A Federação Portuguesa de Futebol (FPF) apresentou um conjunto de 84 alterações ao Regulamento Disciplinar, com o objetivo de reforçar sanções e responder aos recentes episódios de violência contra árbitros. As mudanças foram apresentadas à Associação Portuguesa de Árbitros de Futebol.
Agravamento de sanções e novas áreas em foco
As alterações incidem em várias áreas críticas, com destaque para “agressões e declarações ofensivas e caluniosas” dirigidas às equipas de arbitragem, bem como violência, uso de pirotecnia e comportamentos discriminatórios. O regulamento passa também a abranger “assédio sexual e moral” e situações relacionadas com dívidas salariais.
Segundo Pedro Proença, o processo foi célere e alinhado com padrões internacionais: “Em menos de um mês, alterámos o nosso Regulamento Disciplinar para a próxima época”. O presidente da FPF destacou ainda que se trata de “grandes alterações” com impacto direto nas competições.

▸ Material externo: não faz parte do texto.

(** C6, amended. [load_users] never changes the world.  When the file is
    absent it returns the default mapping, whose only entry is the seeded
    admin credential; when the file holds a mapping it returns that mapping;
    when the file cannot be opened or is not JSON the exception of [open] or
    [json.load] reaches the caller. *)
Theorem load_users_by_file_state w :
  snd (load_users w) = w /\
  match users_json w with
  | Absent =>
      fst (load_users w) = Return {[ "admin" := "seismic2024" ]} /\
      dom ({[ "admin" := "seismic2024" ]} : gmap string string) = {[ "admin" ]}
  | Document users => fst (load_users w) = Return users
  | Unreadable => fst (load_users w) = Raise PermissionError
  | Malformed => fst (load_users w) = Raise JSONDecodeError
  end.
Proof.
  rewrite load_users_eq. split; [reflexivity|].
  destruct (users_json w); try reflexivity.
  split; [reflexivity | apply dom_singleton_L].
Qed.

Lemma admin_seeded_save_user w username password :
  admin_seeded w -> admin_seeded (snd (save_user username password w)).
Proof.
  intros (users & Hload & Hadmin). rewrite save_user_eq, Hload.
  destruct (users !! username) eqn:Hname; simpl.
  - by exists users.
  - exists (<[username := password]> users).
    split; [apply load_users_document|].
    rewrite lookup_insert_ne; [done|]. intros ->. congruence.
Qed.

Lemma admin_seeded_register_all regs : forall w,
  admin_seeded w -> admin_seeded (register_all w regs).
Proof.
  induction regs as [|[u p] regs IH]; intros w Hw; [exact Hw|].
  apply IH. by apply admin_seeded_save_user.
Qed.

(** C10. With no credential file, registering ["admin"] with any password
    returns [False] and leaves the world, still without a file, as it was:
    the default mapping already has the name.  And whatever registrations
    follow a state without file, [load_users] keeps returning a mapping in
    which ["admin"] has the seeded password. *)
Theorem register_admin_without_file w password :
  users_json w = Absent ->
  save_user "admin" password w = (Return false, w) /\
  (forall regs, exists users,
     load_users (register_all w regs) = (Return users, register_all w regs) /\
     users !! "admin" = Some "seismic2024").
Proof.
  intros Habsent.
  assert (Hload : load_users w = (Return {[ "admin" := "seismic2024" ]}, w))
    by (by rewrite load_users_eq, Habsent).
  split.
  - eapply save_user_known; [exact Hload | by eexists].
  - intros regs. apply admin_seeded_register_all. by eexists.
Qed.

Resposta rápida e foco na proteção dos árbitros
As mudanças surgem após uma reunião de emergência entre os organismos, motivada por vários casos de violência. A FPF pretende agora que estas medidas sejam também adotadas no futebol profissional e distrital, respeitando o princípio da autorregulação.
Do lado da APAF, José Borges elogiou a resposta da federação: “É a defesa dos nossos árbitros, do desporto em geral”. O responsável destacou ainda a rapidez do processo, considerando que a FPF “assumiu esta pasta e resolveu esta pasta” em tempo útil.